The layer accelerator 303 receives said “input0” signal, “input1” signal, said “response_ready” signal and said “function_id” signal from said embedded processor 102; receives “command_valid” signal from said embedded processor 102 through said command control block 301; transmits “command_ready” signal to said embedded processor 102 through said command control block 301; transmits “response_valid” signal and “output” signal to said embedded processor 102 through said response control block 305.
The proposed neural network accelerator 103 makes use of the custom instruction interface for passing individual layer accelerator's 303 parameters, retrieval of layer accelerator's 303 inputs, return of layer accelerator's 303 outputs and related control signals such as those for triggering the computation in the layer accelerator 303, reset certain block(s) in the neural network accelerator 103, etc. In each individual layer accelerator block, a specific set of custom instructions are created to transfer said layer accelerator's 303 parameters, control, input, and output data by utilizing the allocated function IDs for said respective layer accelerator 303 type accordingly.
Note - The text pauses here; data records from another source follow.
Lemma validate_binding_ok b u :
  validate_binding b = Ok u <->
  (bounded_identifier 160 (ab_request_id b) /\ bounded_identifier 160 (ab_workspace_id b) /\
   bounded_identifier 160 (ab_base_head b) /\ bounded_identifier 160 (ab_transaction_id b)) /\
  Forall (fun h => is_hash h = true)
    [ab_workspace_root_hash b; ab_working_tree_digest b; ab_diff_hash b; ab_files_hash b] /\
  (1 <= N.of_nat (List.length (ab_files b)) <= MAX_APPROVAL_FILES /\
   Forall (fun f => is_hash (path_hash f) = true /\ is_hash (expected_hash f) = true) (ab_files b)) /\
  (1 <= N.of_nat (List.length (ab_action_hashes b)) <= MAX_APPROVAL_ACTIONS /\
   Forall (fun h => is_hash h = true) (ab_action_hashes b)).
Proof.
  assert (forall f u, (validate_hash (path_hash f) ;? validate_hash (expected_hash f)) = Ok u <->
    is_hash (path_hash f) = true /\ is_hash (expected_hash f) = true) as Hfile.
  { intros f u'. rewrite rbind_ok. setoid_rewrite validate_hash_ok. naive_solver. }
  unfold validate_binding. rewrite !Forall_cons.
  repeat setoid_rewrite rbind_ok. repeat setoid_rewrite validate_bounded_identifier_ok.
  repeat setoid_rewrite validate_hash_ok. repeat setoid_rewrite bail_if_ok.
  repeat setoid_rewrite for_each_ok. repeat setoid_rewrite length_guard_ok.
  repeat setoid_rewrite Hfile. repeat setoid_rewrite validate_hash_ok.
  split; [naive_solver|]. intros ((?&?&?&?)&(?&?&?&?&_)&(?&?)&?&?).
  repeat (exists tt; split; [done|]). done.
Qed.

Lemma normalized_ok b b' : normalized b = Ok b' <-> b' = b /\ valid_binding b.
Proof.
  unfold normalized, btree_set. split.
  - intros Hn. apply rbind_ok in Hn as (? & Hv & Hn). apply rbind_ok in Hn as (? & Hf & Hn).
    apply rbind_ok in Hn as (? & Ha & [= <-]).
    apply validate_binding_ok in Hv as ((?&?&?&?)&?&(?&?)&?&?).
    apply bail_if_ok, negb_false_iff, Nat.eqb_eq, remove_dups_length in Hf, Ha.
    split; [done|]. by constructor; auto.
  - intros [-> []]. destruct_and!.
    assert (validate_binding b = Ok tt) as -> by (apply validate_binding_ok; split_and!; done).
    simpl. rewrite !(proj2 (Nat.eqb_eq _ _)) by (by apply remove_dups_length). done.
Qed.

Lemma compare_binding_ok expected observed :
  compare_binding expected observed = Ok tt <-> expected = observed.
Proof.
  unfold compare_binding. split; [|intros <-].
  - repeat case_match; intros; simplify_eq/=; split_bools; rewrite ?String.eqb_eq in *.
    destruct expected, observed; simpl in *. by subst.
  - by rewrite !String.eqb_refl, !bool_decide_eq_true_2.
Qed.

(** ** Consumption *)

Section Consume.
Context `{Blake3, ApprovalSerde} {An : Answers}.

Lemma check_record_ok id observed now r grant :
  check_record id observed now r = Ok grant ->
  record_grants observed now r /\ grant = grant_of id r Consumed.
Proof.
  unfold check_record. intros Hc. apply rbind_ok in Hc as (b & Hb & Hc).
  apply map_err_ok, normalized_ok in Hb as [-> Hvalid].
  apply rbind_ok in Hc as (h & Hh & Hc). apply map_err_ok in Hh.
  destruct (_ || _) eqn:Hbad; [done|]. destruct (_ <? now) eqn:Hexp; [done|].
  apply rbind_ok in Hc as ([] & Hcmp & [= <-]). apply compare_binding_ok in Hcmp.
  split_bools. rewrite ?String.eqb_eq, ?N.eqb_eq, ?N.ltb_ge in *. subst.
  split; [by constructor|done].
Qed.

Lemma check_record_complete id observed now r :
  record_grants observed now r -> check_record id observed now r = Ok (grant_of id r Consumed).
Proof.
  intros [<- Hvalid Hhash [Hissued Hexp] Hschema Hconf]. unfold check_record.
  rewrite (proj2 (normalized_ok (ar_binding r) (ar_binding r)) (conj eq_refl Hvalid)).
  cbn [map_err rbind]. rewrite Hhash. cbn [map_err rbind].
  rewrite Hschema, Hconf, !N.eqb_refl, String.eqb_refl, (proj2 (N.ltb_ge _ _) Hissued), (proj2 (N.ltb_ge _ _) Hexp).
  simpl. by rewrite (proj2 (compare_binding_ok _ _) eq_refl).
Qed.

(** Reading the record and checking it, on the trace. *)
Lemma read_check_trace store id observed now :
  trace_must (record <-? read_record (consuming_path store id) ;;
              lift (check_record id observed now record))
    (ok_trace (fun grant t => exists md bytes r,
       t = [Ev (SymlinkMetadata (consuming_path store id)) (Ok md);
            Ev (ReadFile (consuming_path store id)) (Ok bytes)] /\
       is_file md = true /\ md_len md <= MAX_APPROVAL_RECORD_BYTES /\
       record_from_slice bytes = Some r /\ record_grants observed now r /\
       grant = grant_of id r Consumed)).
Proof.
  unfold read_record. apply trace_must_call; intros [md|]; [|done]. cbn -[trace_must].
  destruct (_ || _) eqn:Hmd; [done|]. cbn -[trace_must]. split_bools. rewrite N.ltb_ge in *.
  apply trace_must_call; intros [bytes|]; [|done]. cbn -[trace_must].
  destruct (record_from_slice bytes) as [r|] eqn:Hr; [|done]. simpl ok_or.
  apply trace_ret. destruct (check_record _ _ _ _) as [grant|] eqn:Hc; [|done]. simpl.
  apply check_record_ok in Hc as [? ?]. eauto 10.
Qed.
Note that, for the layer accelerator architecture of the present invention, the designer may opt for implementing custom instructions to speed-up only certain compute-intensive computations in a neural network layer or implementing a complete layer operation into the layer accelerator, with consideration of design complexity and achievable speed-up. The data/signal transfer between the neural network accelerator 103 and said embedded processor 102 are controlled by said embedded processor's 102 modified firmware/software, which may be within an AI inference software stack or a standalone AI inference implementation.
For layer accelerator 303 type that requires more than one set of inputs simultaneously for efficient parallel computations by the compute unit 405, the data buffer 403 can be used to hold the data from said custom instruction input while waiting for the arrival of the other set(s) of input data to start the computations. Also, data buffer 403 can be used to store data from said custom instruction input that is highly reused in the layer operation computations. The control unit 401 facilitates transfer of computation output from said compute unit 405 to said response control block 305.
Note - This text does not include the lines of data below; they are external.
(* ===== verification/RunStore.v ===== *)
(** * Apply transactions on a file system: the run directory

    A transaction as its run directory holds it: the manifest of a plan, the
    backups, the patch and the journal.  Such a directory inspects as valid,
    with exactly its journal. *)

From stdpp Require Import base list strings gmap.
From Stdlib Require Import NArith Ascii String Sorted Lia.
From S2P Require Import Prelude Bytes UnixPath TextFacts IO World WorldFacts Anyhow Paths GitState Transaction TransactionFs TransactionRun TransactionFacts TransactionWorld.

Local Open Scope string_scope.
Local Open Scope N_scope.
Local Open Scope list_scope.

(** ** ASCII names *)

Definition ascii_only (s : string) : bool := all_bytes is_ascii s.

Lemma utf8_ascii_fuel fuel s :
  ascii_only s = true -> forallb fst (utf8_chars_fuel fuel s) = true.
Proof.
  revert s. induction fuel as [|fuel IH]; intros [|c s] Ha; try done.
  unfold ascii_only in *. cbn [all_bytes utf8_chars_fuel] in *. split_bools. unfold is_ascii in *. cbn [utf8_step].
  destruct (byte_n c <? 128); [|done]. cbn [forallb fst andb drop_bytes]. by apply IH.
Qed.

Lemma utf8_ascii s : ascii_only s = true -> utf8_valid s = true.
Proof. apply utf8_ascii_fuel. Qed.

Lemma hexdigit_ascii c : is_ascii_hexdigit c = true -> is_ascii c = true.
Proof.
  unfold is_ascii_hexdigit, is_ascii_digit, in_range, is_ascii. rewrite !orb_true_iff, !andb_true_iff, !N.leb_le, N.ltb_lt. lia.
Qed.

(** ** Numbered names *)

Definition max_events : N := 100000000.

Lemma dec_pad_8 n : n < max_events -> dec_pad 8 n = digits 10 8 n.
Proof.
  intros Hn. unfold dec_pad. change (10 ^ N.of_nat 8) with max_events. by rewrite (proj2 (N.ltb_lt _ _) Hn).
Qed.

Lemma digits_start n s : exists c r, (digits 10 8 n ++ s)%string = String c r /\ is_ascii_hexdigit c = true.
Proof.
  pose proof (all_hexdigits 10 8 n ltac:(lia)) as Ha. pose proof (length_digits 10 8 n) as Hl.
  destruct (digits 10 8 n) as [|c r]; [done|]. cbn [all_bytes] in Ha. split_bools. rewrite append_cons. by eexists _, _.
Qed.

Lemma hexdigit_not_dot c : is_ascii_hexdigit c = true -> Ascii.eqb c "." = false /\ Ascii.eqb slash c = false.
Proof.
  intros Hc. split; apply Ascii.eqb_neq; [intros ->|intros <-]; by vm_compute in Hc.
Qed.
While the present invention has been shown and described herein in what are considered to be the preferred embodiments thereof, illustrating the results and advantages over the prior art obtained through the present invention, the invention is not limited to those specific embodiments. Thus, the forms of the invention shown and described herein are to be taken as illustrative only and other embodiments may be selected without departing from the scope of the present invention, as set forth in the claims appended hereto.